Friday, January 7, 2011

CEO took roundabout path to Emergent

By Marjorie Censer

Monday, January 3, 2011

Fuad El-Hibri has lived in all sorts of exotic locales, working for Citicorp in Saudi Arabia, consulting for Booz Allen Hamilton in Indonesia and establishing mobile telecommunications businesses in Russia, Venezuela and El Salvador.

But getting started in his current position as chief executive of Rockville-based pharmaceutical company Emergent BioSolutions took him to a far more mundane location. It was at a public auction in Lansing, Mich., in 1998 that El-Hibri offered a $25 million package of cash and commitments to privatize a government facility that was producing an anthrax vaccine.

Since then, he’s built what is now known as Emergent into a local pharmaceutical company that posted earnings of $31.1 million last year.

El-Hibri took an unusual path into the industry, spending much of his career in telecommunications. Born to a Lebanese father and German mother, he split his childhood between Lebanon and Germany before attending Stanford University.

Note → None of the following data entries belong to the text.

(* ===== verification/RestWitnesses.v ===== *)
(** * The REST theorems on a concrete deployment

    Concrete instances of the query store, the search libraries and the times, and the
    theorems at the sample database. *)

From S2P Require Import Prelude GoLib Errors Types Json Bundle Validation Gorm World Dao DaoFacts Locks Transactions Services Samples ServiceFacts ListQuery GenericList Presenters SliceFilter Rest RestFacts Pager OpenapiClient RestListFacts JsonStruct Models ModelFacts Wire WireFacts.
Import api errors.

Open Scope Z_scope.

(** ** Instances *)

(** A query selects the rows of the table, the live ones unless it is unscoped, in the order
    of the keys. *)
Definition memory_rows {Row} `{Model Row, HasTable Row} (q : Query) (t : Tables) : list Row :=
  filter (fun r => visible q.(q_unscoped) r = true) (map_to_list (tget t)).*2.
#[export] Instance memory_store {Row} `{Model Row, HasTable Row} : QueryStore Row := {
  selection := memory_rows;
  countRows _ q t := Z.of_nat (length (memory_rows q t));
  fetchRows _ o k q t := Ok (take (Z.to_nat k) (drop (Z.to_nat o) (memory_rows q t)));
  schemaTable := "rows";
  Association _ := None;
}.
Lemma filter_visible_true {Row} `{Model Row} (l : list Row) : filter (fun r => visible true r = true) l = l.
Proof. induction l as [|r l IH]; [done|]. rewrite filter_cons_True by done. by rewrite IH. Qed.
#[export] Instance memory_store_laws {Row} `{Model Row, HasTable Row} : QueryStoreLaws Row.
Proof.
  split; unfold selection, memory_store, memory_rows; cbn [q_unscoped]; try done.
  - intros t. by rewrite filter_visible_true.
  - intros. by rewrite filter_visible_true.
  - intros n o k q t Hk. by eexists.
Qed.
Lemma memory_one_order {Row} `{Model Row, HasTable Row} q t : one_order (Row := Row) q t (memory_rows q t).
Proof. by intros n o k Hk. Qed.

(** A search is one identifier, compared with a value. *)
#[export] Instance sample_search : SearchLib := {
  Singular s := s;
  Plural s := s +:+ "s";
  ParseTSL s := Ok (Node (OtherOp "=") (ONode (Node IdentOp (OString s) ONil)) (ONode (Node StringOp (OString "x") ONil)));
  identWalk S E f n :=
    match n with
    | Node o (ONode (Node IdentOp (OString s) r')) r =>
        let! x := f s in
        ret (match x with Ok s' => Ok (Node o (ONode (Node IdentOp (OString s') r')) r) | Err e => Err e end)
    | _ => ret (Ok n)
    end;
  sqlFilterWalk n := Ok (Ok ("true", []));
  parseSQL s := Ok (s, []);
}.
#[export] Instance sample_search_laws : SearchLibLaws.
Proof.
  split. intros S E P f n s Hf Hs. cbn. repeat case_match; try done. rewrite bind_run.
  match goal with |- context [f ?x s] => specialize (Hf x s Hs); destruct (f x s) as [[] ?] end; done.
Qed.

(** A time is written as its number of nanoseconds. *)
#[export] Instance sample_times : TimeJSON := {
  MarshalTime t := if decide (0 <= t < 2 ^ 63) then Ok (pretty t)
                   else Err "Time.MarshalJSON: year outside of range [0,9999]";
  UnmarshalTime s := match Strconv.Atoi s with (t, None) => Ok t | _ => Err "Time.UnmarshalJSON: no time" end;
}.
#[export] Instance sample_times_laws : TimeJSONLaws.
Proof.
  intros t s. cbn. case_decide as Ht; [|done]. intros [= <-]. rewrite Strconv.Atoi_pretty; [done|].
  unfold Int.max_int64. lia.
Qed.
#[export] Instance sample_syntax : JsonSyntax := fun _ => "unexpected end of JSON input".

#[export] Instance memory_rollback : SqlRollback := fun _ tx s => (None, end_tx tx s).
#[export] Instance memory_rollback_laws : SqlRollbackLaws.
Proof. by intros n tx s. Qed.

(** ** Requests *)

Definition request (body : string) (q : list (string * string)) : Request := mkRequest "op1" (Ok body) "" (values_get q).
Definition patch_x : Request := request (Json.Marshal (JObj [("labels", JObj [("label", JStr "x")])])) [].
Definition create_c2 : Request := request (Json.Marshal (JObj [("name", JStr "c2")])) [].
Definition rest_world : World := set_txn None sample_world.

Lemma rest_keeps_tables_wf_witness :
  let w' := (for_each (fun '(method, path, r) => serve_http method path r >> ret tt)
               [(DELETE, ["resource-bundles"; "r1"], request "" []); (PATCH, ["consumers"; "c1"], patch_x);
                (POST, ["consumers"], create_c2)] rest_world).2 in
  tables_wf w'.(tables) /\ w'.(txn) = None.
Proof. apply (rest_keeps_tables_wf); [apply sample_tables_wf|reflexivity]. Defined.


Lemma rest_patch_spec_witness :
  let '(a, w') := serve_http PATCH ["consumers"; "c1"] patch_x rest_world in
  failed_cleanly patch_x rest_world a w' \/
  exists rep, a = Some rep /\ consumer_patched patch_x "c1" rest_world rep w'.
Proof. apply (rest_patch_spec "c1" patch_x rest_world); [apply sample_tables_wf|discriminate]. Defined.

(** The patch goes through. *)
Example patch_answers :
  exists c, (serve_http PATCH ["consumers"; "c1"] patch_x rest_world).1 = Some (Replied 200 (ConsumerBody c)) /\
    c.(oc_Labels) = Some [("label", "x")] /\ c.(oc_Name) = Some "cluster1".
Proof. eexists. vm_compute. done. Qed.

Lemma rest_create_spec_witness :
  (exists c, (serve_http POST ["consumers"] create_c2 rest_world).1 = Some (Replied 201 (ConsumerBody c))) /\
  let '(a, w') := serve_http POST ["consumers"] create_c2 rest_world in
  failed_cleanly create_c2 rest_world a w' \/
  exists rep, a = Some rep /\ consumer_created create_c2 rest_world rep w'.
Proof. split; [eexists; vm_compute; reflexivity|]. apply (rest_create_spec create_c2 rest_world). Defined.

(** ** A fault on the way *)

(** Nothing fails but the step [k]. *)
Definition faulty (k : nat) : Env :=
  {| fault n := if decide (n = k) then Some "driver: bad connection" else None;
     clock n := Z.of_nat n + 1;
     newID n := String.append "id-" (pretty n) |}.

Definition delete_r1 (e : Env) : M World reply :=
  ResourceBundleHandler.Delete (env := e) (with_id "r1" (request "" [])).

(** The insertion of the Delete event fails: the answer is 500, the transaction was marked
    and is over, and the row is marked as deleting all the same, without an event. *)
Lemma TransactionMiddleware_spec_witness :
  let refuse := handleError (request "" []) in
  let '(a, w') := TransactionMiddleware (env := faulty 30) refuse (delete_r1 (faulty 30)) rest_world in
  (exists x, (x ∉ rest_world.(locks).(pg).(openTxs)) /\
     a = (delete_r1 (faulty 30) (request_world x rest_world)).1 /\
     same_data (delete_r1 (faulty 30) (request_world x rest_world)).2 w' /\
     w'.(txn) = None /\
     w'.(locks).(pg).(openTxs) = (delete_r1 (faulty 30) (request_world x rest_world)).2.(locks).(pg).(openTxs) ∖ {[x]}) /\
  (exists p, a = Replied 500 p) /\
  (exists r, w'.(tables).(resources) !! "r1" = Some r /\ (r : Resource).(DeletedAt).(Valid) = true) /\
  w'.(tables).(events) = rest_world.(tables).(events).
Proof.
  cbv zeta.
  pose proof (TransactionMiddleware_spec (env := faulty 30) (handleError (request "" [])) (delete_r1 (faulty 30)) rest_world
                (routes_txn (env := faulty 30) DELETE ["resource-bundles"; "r1"] (request "" []) _ eq_refl)) as Hm.
  destruct (TransactionMiddleware _ _ rest_world) as [a w'] eqn:E. split.
  { assert (is_ok (newTransaction (env := faulty 30) rest_world).1 = true) as Hok by (vm_compute; reflexivity).
    destruct (newTransaction rest_world).1; [exact Hm|discriminate Hok]. }
  vm_compute in E. injection E as <- <-. split; [by eexists|]. split; [|vm_compute; reflexivity].
  eexists. split; [vm_compute; reflexivity|reflexivity].
Defined.

Lemma newTransaction_leaks_witness :
  let '(a, w') := TransactionMiddleware (env := faulty 21) (handleError (request "" [])) (delete_r1 (faulty 21)) rest_world in
  a = handleError (request "" []) (GeneralError "" []) /\ (0%nat ∈ w'.(locks).(pg).(openTxs)) /\ w'.(txn) = rest_world.(txn).
Proof.
  eapply (newTransaction_leaks (env := faulty 21) rest_world 0 _ "driver: bad connection"); vm_compute; reflexivity.
Defined.

(** ** Lists *)

Definition sample_tree : node := Node (OtherOp "and") (ONode (Node IdentOp (OString "name") ONil)) ONil.

Lemma FieldNameWalk_terminates_witness :
  FieldNameWalk 9 sample_tree ∅ = FieldNameWalk 3 sample_tree ∅ /\ FieldNameWalk 9 sample_tree ∅ <> Err OutOfFuel.
Proof. apply (FieldNameWalk_terminates sample_tree ∅ 9). vm_compute. lia. Defined.

Definition page_args (page size : Z) : ListArguments := mkListArguments page size [] "" [] [].

Definition list_query : Query := mkQuery false [] [] [] [] [].

Lemma List_returns_page_witness :
  exists rows w', rows ≡ₚ (map_to_list rest_world.(tables).(resources)).*2 /\ length rows = 2%nat /\
    GenericList.List (Row := Resource) "Resource" (page_args 1 10) rest_world =
      (Ok (mkPagingMeta 1 2 2, slice rows 1 10), w') /\ same_data rest_world w'.
Proof.
  destruct (List_returns_page (Row := Resource) "Resource" (page_args 1 10) (page_args 1 10) list_query rest_world)
    as (rows & w' & _ & Hall & Hl & Hd); [reflexivity|split; reflexivity|cbn; lia|cbn; lia|cbn; lia|].
  specialize (Hall eq_refl). exists rows, w'. split; [exact Hall|].
  assert (length rows = 2%nat) as Hn by (rewrite (Permutation_length Hall); vm_compute; reflexivity).
  split; [exact Hn|]. split; [|exact Hd]. rewrite Hl. cbn [ListQuery.Page ListQuery.Size page_args].
  unfold slice. change (Z.to_nat ((1 - 1) * 10)) with 0%nat. rewrite drop_0, take_ge by (rewrite Hn; vm_compute; lia).
  by rewrite Hn.
Defined.

Lemma determineListRange_spec_witness :
  exists part, determineListRange [1; 2; 3; 4; 5] 2 2 = Some (part, 5) /\
    (exists before after, [1; 2; 3; 4; 5] = before ++ part ++ after) /\
    (1 <= 2 -> 2 * 2 < 2 ^ 63 -> part = [3; 4]).
Proof. apply (determineListRange_spec [1; 2; 3; 4; 5] 2 2); [lia|vm_compute; split; discriminate|vm_compute; reflexivity]. Defined.

Lemma list_fields_never_answered_witness :
  let r := request "" [("fields", "name")] in
  (ConsumerHandler.List r rest_world).1 = HandlerPanics /\
  let bad a := a = HandlerPanics \/ exists err, a = handleError r err in
  bad (ConsumerHandler.List r rest_world).1 /\ bad (ResourceBundleHandler.List r rest_world).1.
Proof.
  split; [vm_compute; reflexivity|]. apply (list_fields_never_answered (request "" [("fields", "name")]) rest_world).
  vm_compute. discriminate.
Defined.

(** What the sample server holds: a live resource and one marked as deleted. *)
Lemma rest_PageList_complete_witness :
  exists items w', w'.(tables) = sample_tables /\ length items = 2%nat /\
    PageList (bundles_get (fun _ => Ok "http://localhost:8000") "op1") 1 "" noOptions rest_world =
      (Some (Ok (items, "")), w') /\
    shown_all (memory_rows (GenericDao.Unscoped list_query) sample_tables) = Ok items.
Proof.
  destruct (rest_PageList_complete sample_tables "" list_query) with (ServerURL := fun _ : string => Ok (E := string) "http://localhost:8000")
    (opid := "op1") (fuel := 1%nat) (w := rest_world) as (items & w' & Ht & Hrun & Hlen & _ & Hone);
    [done|done|intros; by eexists| |vm_compute; reflexivity|done|done|vm_compute; lia|].
  - intros r Hr. assert (r ∈ [sample_resource; deleting_resource]) as Hr' by exact Hr.
    apply list_elem_of_In in Hr'. cbn [In] in Hr'. destruct Hr' as [<-|[<-|[]]];
      (eexists; split; [vm_compute; reflexivity|vm_compute; reflexivity]).
  - exists items, w'. split; [exact Ht|]. split; [rewrite Hlen; vm_compute; reflexivity|]. split; [exact Hrun|].
    apply (Hone _ (memory_one_order _ _)).
Defined.

(** ** The wire *)

Definition wire_consumer : OpenConsumer :=
  mkOpenConsumer (Some "c1") (Some "Consumer") None (Some "cluster1") (Some [("env", "a"); ("zone", "b")]) (Some 5) None.

Lemma wire_roundtrip_witness :
  consumer_ok wire_consumer = true /\ DecodeConsumer (ConsumerBody wire_consumer) = Ok (Some wire_consumer).
Proof.
  split; [vm_compute; reflexivity|].
  apply (proj1 wire_roundtrip wire_consumer). vm_compute. reflexivity.
Defined.

Lemma unknown_member_in_list_witness :
  dec (ResourceBundle_codec false) (JObj [("id", JStr "b1"); ("owner", JStr "x")]) = dec (ResourceBundle_codec false) (JObj [("id", JStr "b1")]) /\
  exists err, ResourceBundleList_UnmarshalJSON
    (JObj [("items", JArr [JObj [("id", JStr "b1"); ("owner", JStr "x")]]); ("kind", JStr "ResourceBundleList");
           ("page", JNum 1); ("size", JNum 1); ("total", JNum 1)]) = Err err.
Proof.
  apply (unknown_member_in_list "owner" (JStr "x") [("id", JStr "b1")] [] _ [JObj [("id", JStr "b1"); ("owner", JStr "x")]]).
  - vm_compute. reflexivity.
  - left.
  - left.
Defined.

El-Hibri quickly moved on to a graduate degree, heading to Yale’s business school.

Though he wanted to start his own business, El-Hibri wanted to gain experience first. After marrying, he and his wife moved to Saudi Arabia so El-Hibri could work for Citicorp. After several years, he moved to consulting giant Booz Allen Hamilton and spent about three years in Jakarta, Indonesia. In one instance, he helped a state-owned petroleum company in Malaysia open up mini-convenience stores alongside its gas stations.

By the late 1980s, El-Hibri was ready to return to the United States, where he opened his own Potomac-based consulting firm. He quickly began working with the Moscow City Telephone Network and helped the company build and implement a mobile telecommunications network that’s still in use today. Partnering with his father — who had worked in telecommunications — El-Hibri eventually sold his interest in the firm and reinvested in a Venezuelan mobile network. He repeated the work in El Salvador.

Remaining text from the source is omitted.